ABSTRACT Aims/Objectives Hepatitis B virus Reactivation(HBVR) is common in cancer patients. Aim of the present study was to find out clinical profile of cancer patients receiving chemotherapy with HBVR and to study the efficacy of entecavir and tenofovir in the treatment of HBVR. Material and Methods This is a prospective study in which all consecutive cancer patients with evidence of HBVR were included. HBVR was defined as: New onset transaminitis with ALT > 3 times upper limit of normal and >10 fold increase in HBV DNA levels from baseline levels or detection of HBV-DNA ≥100,000 IU/ml in patients with no baseline HBV DNA. Patients with HBVR were put on entecavir or tenofovir and were closely monitored for efficacy and safety for minimum of 1 year.
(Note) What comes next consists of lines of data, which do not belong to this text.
(** * Compressed-NFT minting client: proxies, metadata stub and mint orchestrator

    A shallow embedding of
      - [src/app/api/helius/route.ts]     (the RPC proxy route handler),
      - the mint proxy route handler       ([/api/mint-cnft]),
      - the [useMintCNFT] hook             ([uploadMetadata],
        [mintWithExistingTree], [mintWithHeliusAPI], [mutationFn],
        [onSuccess], [onError]).

    Conventions of the embedding.
      - A JavaScript string is the list of its UTF-16 code units
        ([jsstring]); [lit] turns an ASCII literal into such a list.
      - A JSON value is [json]; a JavaScript value that may be [undefined]
        is [jsval = option json].  A number is kept as the text
        [Number.prototype.toString] gives it, which is all this code reads
        of one.
      - Asynchronous code is sequential here: every [await] is a call.
        A computation returns the list of the effects it performed, in
        order, and either a value or the exception it threw ([Eff]).
      - The outside world (the upstream provider, the mint proxy seen from
        the browser, the transaction SDK, the wallet objects, the
        environment) is an explicit argument.
      - [console.*] output is not part of the recorded effects. *)

From Stdlib Require Import String Ascii.
From Stdlib Require Import List Arith NArith Bool Lia.
Import ListNotations.

Set Implicit Arguments.
Set Warnings "-register-all".

(* ================================================================== *)
(** ** JavaScript values                                               *)
(* ================================================================== *)

Module JS.

Local Open Scope N_scope.

(** UTF-16 code units; every unit of a real string is below [2^16]. *)
Definition jsstring := list N.

Definition code_unit (u : N) : Prop := u < 65536.

Definition lit (s : string) : jsstring :=
  map N_of_ascii (list_ascii_of_string s).
Arguments lit s%_string.

Definition jsstring_eqb (a b : jsstring) : bool :=
  if list_eq_dec N.eq_dec a b then true else false.

(** [s.startsWith(p)] and [s.includes(p)]. *)
Fixpoint startsWith (s p : jsstring) : bool :=
  match p, s with
  | [], _ => true
  | _ :: _, [] => false
  | c :: p', d :: s' => (c =? d) && startsWith s' p'
  end.

Fixpoint includes (s p : jsstring) : bool :=
  startsWith s p ||
  match s with
  | [] => false
  | _ :: s' => includes s' p
  end.

(** [s.substring(0, n)]. *)
Definition substring0 (n : nat) (s : jsstring) : jsstring := firstn n s.

(** *** [Number.prototype.toString(radix)] on non-negative integers *)

(** Digits ['0'..'9'] then ['a'..'z']. *)
Definition digit_char (d : N) : N := if d <? 10 then 48 + d else 87 + d.

Definition digit_value (c : N) : N := if c <? 58 then c - 48 else c - 87.

Fixpoint digits_fuel (fuel : nat) (radix n : N) (acc : jsstring) : jsstring :=
  match fuel with
  | O => acc
  | S fuel' =>
      let acc' := digit_char (n mod radix) :: acc in
      if n / radix =? 0 then acc' else digits_fuel fuel' radix (n / radix) acc'
  end.

(** One unit of fuel per binary digit of [n] is enough for any radix [>= 2]
    (lemma [fromDigits_toString]). *)
Definition toString (radix n : N) : jsstring :=
  digits_fuel (S (N.to_nat (N.log2 n))) radix n [].

Definition fromDigits (radix : N) (s : jsstring) : N :=
  fold_left (fun a c => a * radix + digit_value c) s 0.

(** Numbers up to [Number.MAX_SAFE_INTEGER] are added without rounding. *)
Definition MAX_SAFE_INTEGER : N := 2 ^ 53 - 1.

(** [s.padStart(target, fill)]: the filler is repeated and cut to size. *)
Fixpoint cycle (k : nat) (fill cur : jsstring) : jsstring :=
  match k with
  | O => []
  | S k' =>
      match cur with
      | c :: cur' => c :: cycle k' fill cur'
      | [] =>
          match fill with
          | c :: cur' => c :: cycle k' fill cur'
          | [] => []
          end
      end
  end.

Definition padStart (target : nat) (fill s : jsstring) : jsstring :=
  cycle (target - length s) fill fill ++ s.

(** *** The string iterator ([Array.from(s)]) *)

Definition is_high_surrogate (u : N) : bool := (55296 <=? u) && (u <=? 56319).
Definition is_low_surrogate (u : N) : bool := (56320 <=? u) && (u <=? 57343).

(** One element per code point: a high surrogate followed by a low one is
    kept together, every other unit stands alone. *)
Fixpoint Array_from (s : jsstring) : list jsstring :=
  match s with
  | [] => []
  | u :: rest =>
      match rest with
      | v :: rest' =>
          if is_high_surrogate u && is_low_surrogate v
          then [u; v] :: Array_from rest'
          else [u] :: Array_from rest
      | [] => [[u]]
      end
  end.

(** [c.charCodeAt(0)]; the elements of [Array_from] are never empty, so the
    [NaN] of an empty string does not arise. *)
Definition charCodeAt0 (c : jsstring) : N :=
  match c with
  | u :: _ => u
  | [] => 0
  end.

(** *** JSON values *)

(** A number is represented by its canonical text, the one
    [Number.prototype.toString] prints ([500], [-32602], [0.5], [1e+21]):
    two numbers with the same text are the same number, but for the two
    zeros, which both print [0] and which this code cannot tell apart.
    Only such texts stand for numbers; the code reads a number in two ways,
    its truth value and its text. *)
Inductive json : Type :=
| JNull
| JBool (b : bool)
| JNum (text : jsstring)
| JStr (s : jsstring)
| JArr (l : list json)
| JObj (fields : list (jsstring * json)).

(** A value or [undefined]. *)
Definition jsval := option json.

(** [!!v] *)
Definition truthy (v : json) : bool :=
  match v with
  | JNull => false
  | JBool b => b
  | JNum text => negb (jsstring_eqb text (lit "0"))
  | JStr s => match s with [] => false | _ => true end
  | JArr _ => true
  | JObj _ => true
  end.

Definition truthyv (v : jsval) : bool :=
  match v with
  | Some j => truthy j
  | None => false
  end.

Definition truthy_str (s : option jsstring) : bool :=
  match s with
  | Some (_ :: _) => true
  | _ => false
  end.

(** [a || b] *)
Definition or_else (a : jsval) (b : jsval) : jsval :=
  if truthyv a then a else b.

Fixpoint assoc (k : jsstring) (fields : list (jsstring * json)) : jsval :=
  match fields with
  | [] => None
  | (k', v) :: rest => if jsstring_eqb k k' then Some v else assoc k rest
  end.

(** [v.k] for a [v] that is neither [null] nor [undefined], and for the
    property names this code reads ([name], [symbol], [owner], [method],
    [error], ...), none of which a prototype provides: own properties of an
    object, [undefined] on every other value. *)
Definition get (v : json) (k : jsstring) : jsval :=
  match v with
  | JObj fields => assoc k fields
  | _ => None
  end.

(** The object literal [{k1: v1, ...}] as [JSON.stringify] sees it:
    properties whose value is [undefined] are left out. *)
Fixpoint object (fields : list (jsstring * jsval)) : list (jsstring * json) :=
  match fields with
  | [] => []
  | (k, Some v) :: rest => (k, v) :: object rest
  | (_, None) :: rest => object rest
  end.

Fixpoint join (sep : jsstring) (parts : list jsstring) : jsstring :=
  match parts with
  | [] => []
  | [p] => p
  | p :: rest => p ++ sep ++ join sep rest
  end.

(** [String(v)], the conversion a template literal and [new Error(v)]
    apply; [None] when the conversion throws a [TypeError].

    An array is joined with commas, [null] elements giving the empty text
    and every other element its own conversion.  An object is converted
    through its [toString] property: a parsed object that has a key
    [toString] of its own holds a value there that cannot be called, and
    [valueOf] does not give a primitive either, so the conversion throws;
    without such a key the inherited method prints ["[object Object]"]. *)
Fixpoint String_ (v : json) : option jsstring :=
  match v with
  | JNull => Some (lit "null")
  | JBool true => Some (lit "true")
  | JBool false => Some (lit "false")
  | JNum text => Some text
  | JStr s => Some s
  | JArr l =>
      option_map (join (lit ","))
        ((fix elements (l : list json) : option (list jsstring) :=
            match l with
            | [] => Some []
            | x :: rest =>
                match match x with JNull => Some [] | _ => String_ x end,
                      elements rest with
                | Some s, Some ss => Some (s :: ss)
                | _, _ => None
                end
            end) l)
  | JObj fields =>
      match assoc (lit "toString") fields with
      | Some _ => None
      | None => Some (lit "[object Object]")
      end
  end.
Results Out of 204 HBsAg positive patients with different cancers, 92 met the inclusion criteria. Out of 92, 46 received entecavir(ETV) 0.5 mg/day and 46 received tenofovir disoprovil fumarate(TDF) 300 mg/day. At 6 months, there was 4.7 log reduction in HBV DNA level in ETV group and 5.2 log reduction in TDF group(p=0.029). Proportion of patients with undetectable HBV DNA(75.7% vs 87.5%), ALT normalization(89.2% Vs 87.5%), HBsAg negativity(25% vs 28.1%) and seroconversion (2.8 % vs 3.1 %) at 1 year were almost similar in both groups with p value >0.05 for all efficacy end points. There was no HBVR related mortality in any group. Conclusion Both entecavir and tenofovir are very effective in the treatment of HBVR and reduce the liver related mortality and morbidity in such patients.